Escapees Mail Service - Bushnell, FL (Sumter County / zip: 33513)

Escapees has long been the primary advocacy and social club for full-time RVers, and has also had the most-popular mail forwarding service (based in Livingston, TX).  This year, they expanded their domicile options beyond Texas to offer domicile services in Florida and South Dakota.  Their mail forwarding service also began offering mail scanning as well.

Escapees Mail Service operates rather differently than the 2 services above.  First, you must be a member of Escapees ($39.95/yr) to sign up for mail forwarding.  Second, if you decide to use Florida (or South Dakota) as your domicile, you will be assigned 2 addresses-- one in your FL or SD domicile state for all your legal residency documents (i.e. DMV, voter card, will/trust, etc), and the other address in Livingston, TX for all the rest of your mail.   To reduce costs and avoid replication of duties in each state, Escapees forwards all mail from the Florida/South Dakota addresses to Livingston first before scanning and/or forwarding the mail to you.

While I greatly dislike the "dual address" system, and some other more cumbersome aspects of Escapees' mail and scanning services, the cost advantage was just too enticing to walk away from.  So, for now at least, I've decided on Escapee's (and Bushnell) as my new home address.  If the "dual address" system ever becomes a total nightmare (i.e. errors in getting the minimal Florida mail sent to Livingston), then I may consider switching to MyRVMail in future years if I happen to be traveling through that area.

Revising my Vehicle Insurance Plans:

For the past 3 years, I had been using Progressive Insurance for both my RV and Car.  Combined, my insurance costs (with my Illinois address) were about $1300/year.  However, I had yet to change my RV policy to a "full-time RVer" policy, so now that I no longer had a homeowner's insurance policy, this left me with a few holes in my coverage that needed updating.

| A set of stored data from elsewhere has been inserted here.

(** C1: a closing either records the closing and deletes every descriptor
    (the response is the success, the closing record is in the table of
    reports, the table of descriptors is empty), or it changes nothing
    and its response is no success; for an administrator, when a step
    fails (a refused query, a refused insertion of the record, a refused
    deletion of the descriptors, a refused commit, a tally that raises)
    the response is the error and the database is the one before the
    call, and when no step fails the closing succeeds. *)
Theorem close_day_atomic (w : world) (su : option user) (notes : string)
  (db : database) :
  ((exists r,
       close_day_api w su notes db = (closed_ok (EODReport.id r), closed db r) /\
       In r (eod_reports (closed db r)) /\
       face_descriptors (closed db r) = []) \/
   (snd (close_day_api w su notes db) = db /\
    status (fst (close_day_api w su notes db)) <> 200)) /\
  (forall u,
      su = Some u -> role u = "admin" -> step_fails w db ->
      exists e, close_day_api w su notes db = (failed e, db)) /\
  (forall u,
      su = Some u -> role u = "admin" -> ~ step_fails w db ->
      exists t,
        tally_sales (sales_to_close db) empty_tally = Ret t /\
        close_day_api w su notes db =
        (closed_ok (EODReport.id (closing_record w u notes db t)),
         closed db (closing_record w u notes db t))).
Proof.
  split; [|split].
  - destruct su as [u|];
      [|right; rewrite close_day_anonymous; split; [reflexivity|discriminate]].
    destruct (string_dec (role u) "admin") as [Hrole|Hrole];
      [|right; rewrite (@close_day_not_admin w u notes db Hrole);
        split; [reflexivity|discriminate]].
    rewrite (@close_day_admin w u notes db Hrole).
    destruct (refuses w Select);
      [right; split; [reflexivity|discriminate]|].
    destruct (tally_sales _ _) as [t|e];
      [|right; split; [reflexivity|discriminate]].
    destruct (refuses w InsertReport);
      [right; split; [reflexivity|discriminate]|].
    destruct (refuses w DeleteDescriptors);
      [right; split; [reflexivity|discriminate]|].
    destruct (refuses w Commit);
      [right; split; [reflexivity|discriminate]|].
    left. eexists. split; [reflexivity|]. split; [|reflexivity].
    cbn. apply in_or_app. right. now left.
  - intros u -> Hrole Hfail. rewrite (@close_day_admin w u notes db Hrole).
    destruct (refuses w Select) eqn:Hsel; [eexists; reflexivity|].
    destruct (tally_sales _ _) as [t|e] eqn:Htally; [|eexists; reflexivity].
    destruct (refuses w InsertReport) eqn:Hins; [eexists; reflexivity|].
    destruct (refuses w DeleteDescriptors) eqn:Hdel; [eexists; reflexivity|].
    destruct (refuses w Commit) eqn:Hcom; [eexists; reflexivity|].
    exfalso.
    destruct Hfail as [H|[H|[H|[H|[e H]]]]]; congruence.
  - intros u -> Hrole Hfine. rewrite (@close_day_admin w u notes db Hrole).
    unfold step_fails in Hfine.
    destruct (refuses w Select); [exfalso; auto|].
    destruct (tally_sales _ _) as [t|e];
      [|exfalso; apply Hfine; do 4 right; now exists e].
    destruct (refuses w InsertReport); [exfalso; auto|].
    destruct (refuses w DeleteDescriptors); [exfalso; auto|].
    destruct (refuses w Commit); [exfalso; auto 6|].
    now exists t.
Qed.

(** C1 on a store of ten descriptors: a closing where every step works,
    and a closing where the engine refuses the deletion. *)
Lemma close_day_atomic_witness :
  (exists t,
      tally_sales (sales_to_close (store ten_descriptors)) empty_tally = Ret t /\
      close_day_api (kiosk (Ret [])) (Some admin) "cierre"
        (store ten_descriptors) =
      (closed_ok (EODReport.id
                    (closing_record (kiosk (Ret [])) admin "cierre"
                       (store ten_descriptors) t)),
       closed (store ten_descriptors)
         (closing_record (kiosk (Ret [])) admin "cierre"
            (store ten_descriptors) t))) /\
  (exists e,
      close_day_api (kiosk_refusing refuse_delete) (Some admin) "cierre"
        (store ten_descriptors) =
      (failed e, store ten_descriptors)).
Proof.
  split.
  - apply (proj2 (proj2 (close_day_atomic (kiosk (Ret [])) (Some admin)
                           "cierre" (store ten_descriptors))) admin);
      [reflexivity|reflexivity|].
    intros [H|[H|[H|[H|[e H]]]]]; discriminate.
  - apply (proj1 (proj2 (close_day_atomic (kiosk_refusing refuse_delete)
                           (Some admin) "cierre" (store ten_descriptors)))
             admin); [reflexivity|reflexivity|].
    right; right; left; reflexivity.
Defined.
(* ===== verification/I8259.v ===== *)
(** Port output ([arch/x86/io.c]) and the interrupt controllers
    ([arch/x86/i8259.c]).

    What the kernel sends to the devices is kept as a log of
    [(port, byte)] pairs, newest first. *)

From S2P Require Import Prelude.

Abbreviation port_log := (list (Z * Z)).

(** * The code *)

Definition outportb (log : port_log) (port data : Z) : port_log := (u16 port, u8 data) :: log.

Definition MASTER_8259_PORT_COMMAND : Z := 0x20.
Definition MASTER_8259_PORT_DATA : Z := 0x21.
Definition SLAVE_8259_PORT_COMMAND : Z := 0xA0.
Definition SLAVE_8259_PORT_DATA : Z := 0xA1.
Definition SLAVE_BIT : Z := 8.
Definition IRQ_MASTER_OFFSET : Z := 8.
Definition EIGHT_BIT_MASK : Z := 0xFF.
Definition ICW1 : Z := 0x11.
Definition ICW2_MASTER : Z := 0x20.
Definition ICW2_SLAVE : Z := 0x28.
Definition ICW3_MASTER : Z := 0x04.
Definition ICW3_SLAVE : Z := 0x02.
Definition ICW4 : Z := 0x01.
Definition EOI : Z := 0x60.

Record pic := Pic {
  master_mask : Z;
  slave_mask : Z;
  ports : port_log
}.

Definition pic_out (s : pic) (port data : Z) : pic :=
  Pic (master_mask s) (slave_mask s) (outportb (ports s) port data).

(** The masks as the program is loaded. *)
Definition pic_boot : pic := Pic EIGHT_BIT_MASK EIGHT_BIT_MASK [].

Definition i8259_init (s : pic) : pic :=
  let s := pic_out s MASTER_8259_PORT_DATA (master_mask s) in
  let s := pic_out s SLAVE_8259_PORT_DATA (slave_mask s) in
  let s := pic_out s MASTER_8259_PORT_COMMAND ICW1 in
  let s := pic_out s MASTER_8259_PORT_DATA ICW2_MASTER in
  let s := pic_out s MASTER_8259_PORT_DATA ICW3_SLAVE in
  let s := pic_out s MASTER_8259_PORT_DATA ICW4 in
  let s := pic_out s SLAVE_8259_PORT_COMMAND ICW1 in
  let s := pic_out s SLAVE_8259_PORT_DATA ICW2_SLAVE in
  let s := pic_out s SLAVE_8259_PORT_DATA ICW3_SLAVE in
  let s := pic_out s SLAVE_8259_PORT_DATA ICW4 in
  let s := Pic (u8 (Z.land (master_mask s) (Z.lnot ICW3_MASTER))) (slave_mask s) (ports s) in
  pic_out s MASTER_8259_PORT_DATA (master_mask s).

Definition enable_irq (s : pic) (irq_num : Z) : pic :=
  if truthy (Z.land irq_num SLAVE_BIT) then
    let s := Pic (master_mask s)
               (u8 (Z.land (slave_mask s) (Z.lnot (Z.shiftl 1 (irq_num - IRQ_MASTER_OFFSET)))))
               (ports s) in
    pic_out s SLAVE_8259_PORT_DATA (slave_mask s)
  else
    let s := Pic (u8 (Z.land (master_mask s) (Z.lnot (Z.shiftl 1 irq_num))))
               (slave_mask s) (ports s) in
    pic_out s MASTER_8259_PORT_DATA (master_mask s).

Definition disable_irq (s : pic) (irq_num : Z) : pic :=
  if truthy (Z.land irq_num SLAVE_BIT) then
    let s := Pic (master_mask s)
               (u8 (Z.lor (slave_mask s) (Z.shiftl 1 (irq_num - IRQ_MASTER_OFFSET))))
               (ports s) in
    pic_out s SLAVE_8259_PORT_DATA (slave_mask s)
  else
    let s := Pic (u8 (Z.lor (master_mask s) (Z.shiftl 1 irq_num)))
               (slave_mask s) (ports s) in
    pic_out s MASTER_8259_PORT_DATA (master_mask s).

Definition send_eoi (s : pic) (irq_num : Z) : pic :=
  if truthy (Z.land irq_num SLAVE_BIT) then
    let s := pic_out s SLAVE_8259_PORT_COMMAND (Z.lor EOI (irq_num - IRQ_MASTER_OFFSET)) in
    pic_out s MASTER_8259_PORT_COMMAND (Z.lor EOI 2)
  else pic_out s MASTER_8259_PORT_COMMAND (Z.lor EOI irq_num).

(** * Specification *)

(** IRQ [j] is masked. *)
Definition masked (s : pic) (j : Z) : bool :=
  if j <? 8 then Z.testbit (master_mask s) j else Z.testbit (slave_mask s) (j - 8).

Definition masks (s : pic) : Z * Z := (master_mask s, slave_mask s).

Lemma masks_masked s s' j : masks s' = masks s -> masked s' j = masked s j.
Proof. unfold masks, masked. by intros [= -> ->]. Qed.

(** The last byte sent to a port. *)
Definition last_out (port : Z) (log : port_log) : option Z :=
  snd <$> List.find (fun e => fst e =? port) log.

Record pic_ok (s : pic) : Prop := {
  ok_master : 0 <= master_mask s < 256;
  ok_slave : 0 <= slave_mask s < 256
}.

(** The data port of the controller of line [irq]. *)
Definition data_port (irq : Z) : Z :=
  if irq <? 8 then MASTER_8259_PORT_DATA else SLAVE_8259_PORT_DATA.
Definition mask_of (s : pic) (irq : Z) : Z := if irq <? 8 then master_mask s else slave_mask s.

(** The controller of line [irq] was last given the mask the kernel keeps. *)
Definition in_step (s : pic) (irq : Z) : Prop :=
  last_out (data_port irq) (ports s) = Some (mask_of s irq).

Lemma testbit_u8 z j : 0 <= j < 8 -> Z.testbit (u8 z) j = Z.testbit z j.
Proof. intros. exact (Z.mod_pow2_bits_low z 8 j ltac:(lia)). Qed.

Lemma slave_irq irq :
  0 <= irq < 16 -> truthy (Z.land irq SLAVE_BIT) = negb (irq <? 8).
Proof.
  intros. assert (H' : Forall (fun i => truthy (Z.land i SLAVE_BIT) = negb (i <? 8)) (seqZ 0 16))
    by (apply (bool_decide_unpack _); vm_compute; exact I).
  rewrite Forall_forall in H'. apply H', elem_of_seqZ. lia.
Qed.

Lemma testbit_one k : Z.testbit 1 k = (k =? 0).
Proof. rewrite Z.eqb_sym. exact (Z.pow2_bits_eqb 0 k ltac:(lia)). Qed.

Lemma clear_mask_bit z n j :
  0 <= n < 8 -> 0 <= j < 8 ->
  Z.testbit (u8 (Z.land z (Z.lnot (Z.shiftl 1 n)))) j = Z.testbit z j && negb (j =? n).
Proof.
  intros. rewrite testbit_u8, Z.land_spec, Z.lnot_spec, Z.shiftl_spec by lia.
  do 2 f_equal. rewrite testbit_one. repeat case_zb; done || lia.
Qed.

Lemma set_mask_bit z n j :
  0 <= n < 8 -> 0 <= j < 8 ->
  Z.testbit (u8 (Z.lor z (Z.shiftl 1 n))) j = Z.testbit z j || (j =? n).
Proof.
  intros. rewrite testbit_u8, Z.lor_spec, Z.shiftl_spec by lia. f_equal.
  rewrite testbit_one. repeat case_zb; done || lia.
Qed.

(** The state after a new mask was computed and sent. *)
Definition with_mask (s : pic) (irq x : Z) : pic :=
  if irq <? 8
  then pic_out (Pic (u8 x) (slave_mask s) (ports s)) MASTER_8259_PORT_DATA (u8 x)
  else pic_out (Pic (master_mask s) (u8 x) (ports s)) SLAVE_8259_PORT_DATA (u8 x).

Lemma with_mask_ok s irq x :
  pic_ok s -> pic_ok (with_mask s irq x) /\ in_step (with_mask s irq x) irq /\
  (forall j, data_port j <> data_port irq -> in_step s j -> in_step (with_mask s irq x) j).
Proof.
  intros [Hm Hs]. pose proof (u8_range x). unfold with_mask, in_step, mask_of, data_port.
  destruct (irq <? 8); cbn [master_mask slave_mask ports pic_out];
    (split; [by split|]); (split; [by rewrite <- (u8_u8 x) at 2|]);
    intros j; destruct (j <? 8); done.
Qed.

Lemma enable_irq_mask s irq :
  0 <= irq < 16 ->
  enable_irq s irq = with_mask s irq (Z.land (mask_of s irq) (Z.lnot (Z.shiftl 1 (irq mod 8)))).
Proof.
  intros. unfold enable_irq, with_mask, mask_of. rewrite slave_irq by done.
  case_zb; simpl negb; cbv iota.
  - by rewrite (Z.mod_small irq 8) by lia.
  - by replace (irq mod 8) with (irq - IRQ_MASTER_OFFSET) by (unfold IRQ_MASTER_OFFSET; divlia).
Qed.

Lemma disable_irq_mask s irq :
  0 <= irq < 16 ->
  disable_irq s irq = with_mask s irq (Z.lor (mask_of s irq) (Z.shiftl 1 (irq mod 8))).
Proof.
  intros. unfold disable_irq, with_mask, mask_of. rewrite slave_irq by done.
  case_zb; simpl negb; cbv iota.
  - by rewrite (Z.mod_small irq 8) by lia.
  - by replace (irq mod 8) with (irq - IRQ_MASTER_OFFSET) by (unfold IRQ_MASTER_OFFSET; divlia).
Qed.

(** Lines of a controller whose mask was replaced, and of the other one. *)
Lemma masked_with_mask s irq x j :
  0 <= irq < 16 -> 0 <= j < 16 ->
  masked (with_mask s irq x) j
  = if Bool.eqb (j <? 8) (irq <? 8) then Z.testbit (u8 x) (j mod 8) else masked s j.
Proof.
  intros. unfold with_mask, masked.
  destruct (Z.ltb_spec irq 8), (Z.ltb_spec j 8); simpl; try done; f_equal; divlia.
Qed.

Lemma masked_mask_of s irq j :
  0 <= irq < 16 -> 0 <= j < 16 -> (j <? 8) = (irq <? 8) ->
  masked s j = Z.testbit (mask_of s irq) (j mod 8).
Proof.
  intros ? ? E. unfold masked, mask_of. rewrite <- E. case_zb; f_equal; divlia.
Qed.

Lemma enable_masked s irq j :
  0 <= irq < 16 -> 0 <= j < 16 -> masked (enable_irq s irq) j = masked s j && negb (j =? irq).
Proof.
  intros Hirq Hj. rewrite enable_irq_mask, masked_with_mask by done.
  destruct (Bool.eqb_spec (j <? 8) (irq <? 8)) as [E|E].
  - rewrite clear_mask_bit, <- (masked_mask_of s irq j) by (done || divlia).
    do 2 f_equal. repeat case_zb_in E; repeat case_zb; try done; divlia.
  - destruct (Z.eqb_spec j irq); [by subst|]. by rewrite andb_true_r.
Qed.

(** * Properties *)

(** enabling or disabling an interrupt line changes the mask of that line
    only, sends the new mask to the data port of the line's controller, and
    does not disturb the other controller. *)
Theorem irq_masks_correct (s : pic) (irq j : Z) :
  pic_ok s -> 0 <= irq < 16 -> 0 <= j < 16 ->
  masked (enable_irq s irq) j = masked s j && negb (j =? irq) /\
  masked (disable_irq s irq) j = masked s j || (j =? irq) /\
  forall s', s' = enable_irq s irq \/ s' = disable_irq s irq ->
    pic_ok s' /\ in_step s' irq /\ (in_step s j -> in_step s' j).
Proof.
  intros Hs Hirq Hj. rewrite enable_irq_mask, disable_irq_mask by done.
  assert (Hb : (j <? 8) <> (irq <? 8) -> (j =? irq) = false).
  { intros Hne. case_zb; [subst; done|done]. }
  assert (He : (j <? 8) = (irq <? 8) -> (j mod 8 =? irq mod 8) = (j =? irq)).
  { intros E. repeat case_zb_in E; repeat case_zb; try done; divlia. }
  rewrite !masked_with_mask by done.
  destruct (Bool.eqb (j <? 8) (irq <? 8)) eqn:E; [apply eqb_prop in E|apply eqb_false_iff in E].
  - rewrite clear_mask_bit, set_mask_bit, He, <- (masked_mask_of s irq j) by (done || divlia).
    do 2 (split; [done|]). intros s' [-> | ->];
      (edestruct with_mask_ok as (H1 & H2 & _); [exact Hs|]); (split; [exact H1|]);
      (split; [exact H2|]); intros _; revert H2; unfold in_step, data_port, mask_of; by rewrite E.
  - rewrite (Hb E), andb_true_r, orb_false_r. do 2 (split; [done|]).
    intros s' [-> | ->];
      (edestruct with_mask_ok as (H1 & H2 & H3); [exact Hs|]); (split; [exact H1|]);
      (split; [exact H2|]); apply H3; revert E; unfold data_port;
      destruct (j <? 8), (irq <? 8); done.
Qed.

Lemma irq_masks_correct_witness :
  let s := i8259_init pic_boot in
  masked (enable_irq s 8) 8 = false /\ masked (enable_irq s 8) 1 = true.
Proof.
  intros s.
  assert (Hs : pic_ok s) by (split; cbv; split; congruence).
  split.
  - apply (irq_masks_correct s 8 8 Hs); lia.
  - apply (irq_masks_correct s 8 1 Hs); lia.
Defined.

(** Initialisation leaves every line masked in the kernel's masks except
    line 2, on which the slave is cascaded, and sends the master its mask; an
    end-of-interrupt for a slave line is sent to the slave with the line's
    number there and to the master for line 2. *)
Theorem i8259_init_and_eoi (irq : Z) :
  0 <= irq < 16 ->
  pic_ok (i8259_init pic_boot) /\
  masked (i8259_init pic_boot) irq = negb (irq =? 2) /\
  (irq < 8 -> in_step (i8259_init pic_boot) irq) /\
  ports (send_eoi (i8259_init pic_boot) irq) =
    (if irq <? 8 then [(0x20, 0x60 + irq)] else [(0x20, 0x62); (0xA0, 0x60 + (irq - 8))])
    ++ ports (i8259_init pic_boot).
Proof.
  intros Hirq. split; [split; cbv; split; congruence|].
  assert (H : Forall (fun irq => masked (i8259_init pic_boot) irq = negb (irq =? 2) /\
     ports (send_eoi (i8259_init pic_boot) irq) =
      (if irq <? 8 then [(0x20, 0x60 + irq)] else [(0x20, 0x62); (0xA0, 0x60 + (irq - 8))])
      ++ ports (i8259_init pic_boot)) (seqZ 0 16))
    by (apply (bool_decide_unpack _); vm_compute; exact I).
  rewrite Forall_forall in H. destruct (H irq) as [H1 H2]; [apply elem_of_seqZ; lia|].
  split; [exact H1|]. split; [|exact H2].
  intros Hlt. unfold in_step, data_port, mask_of. case_zb; [reflexivity|lia].
Qed.

Lemma i8259_init_and_eoi_witness :
  masked (i8259_init pic_boot) 2 = false /\
  take 2 (ports (send_eoi (i8259_init pic_boot) 8)) = [(0x20, 0x62); (0xA0, 0x60)].
Proof.
  destruct (i8259_init_and_eoi 2 ltac:(lia)) as (_ & H & _).
  destruct (i8259_init_and_eoi 8 ltac:(lia)) as (_ & _ & _ & H').
  rewrite H, H'. split; reflexivity.
Defined.

(** Finding: two slips of the initialisation sequence.  The third word sent to the
    master is the slave's identity, 2, and not the mask of the line the slave
    is on, 4; and the slave never gets its mask back after the sequence, the
    last byte on its data port being [ICW4]. *)
Theorem i8259_init_slips :
  let sent := reverse (ports (i8259_init pic_boot)) in
  sent !! 2%nat = Some (MASTER_8259_PORT_COMMAND, ICW1) /\
  sent !! 4%nat = Some (MASTER_8259_PORT_DATA, ICW3_SLAVE) /\ ICW3_SLAVE <> ICW3_MASTER /\
  last_out SLAVE_8259_PORT_DATA (ports (i8259_init pic_boot)) = Some ICW4 /\
  ~ in_step (i8259_init pic_boot) 8.
Proof. repeat split; try reflexivity; intros H; vm_compute in H; congruence. Qed.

Since Kyle Henson's RVerInsurance.com had been so helpful with healthcare insurance information, I decided to try it out for some vehicle insurance quotes as well.  A quick online quote form sent my request to a number of independent agents who have solid expertise in RV plans for full-time RVers.



A few of the agents replied with quotes from National Interstate insurance, but only one agent responded with all the new coverages I wanted, along with the insurer I wanted (Progressive)-- the very thorough and cheerful Estelle from American Adventure Insurance.


AAI is a "specialty agent" for Progressive (among others), and as such, was able to get me a new RV policy that provided enhanced coverage in the 2 key areas while also continuing to offer me Progressive's unique Mexico coverage.  

With my previous Progressive plan (purchased directly from Progressive), I had "Actual Value" coverage which was now only willing to pay $28K for my RV if it were totalled today (it currently would cost me $40k-45k to replace my View with the same year/model).  Various RVers recommended I now look for a policy providing "Agreed Value" coverage instead.  With my new AAI Progressive plan, I now have that-- if my View is ever totalled, I'll now get an agreed value of $40k no matter if the accident happens tomorrow or 5 years from now.

My previous Progressive Direct plan had $20k in coverage for personal effects (i.e. the contents inside the RV).  I thought this was all I'd ever need, but recently found out on some full-time RVer forums that there were major limitations in this coverage.  A call to Progressive Direct also confirmed this.  While they would indeed cover up to $20k in contents, that was limited by "category" of item.  Progressive lumps both computers and camera gear into the same category and limits that one category to just $3,000!  So, all the extra money I'd been paying for the larger $20k coverage was not getting me anywhere.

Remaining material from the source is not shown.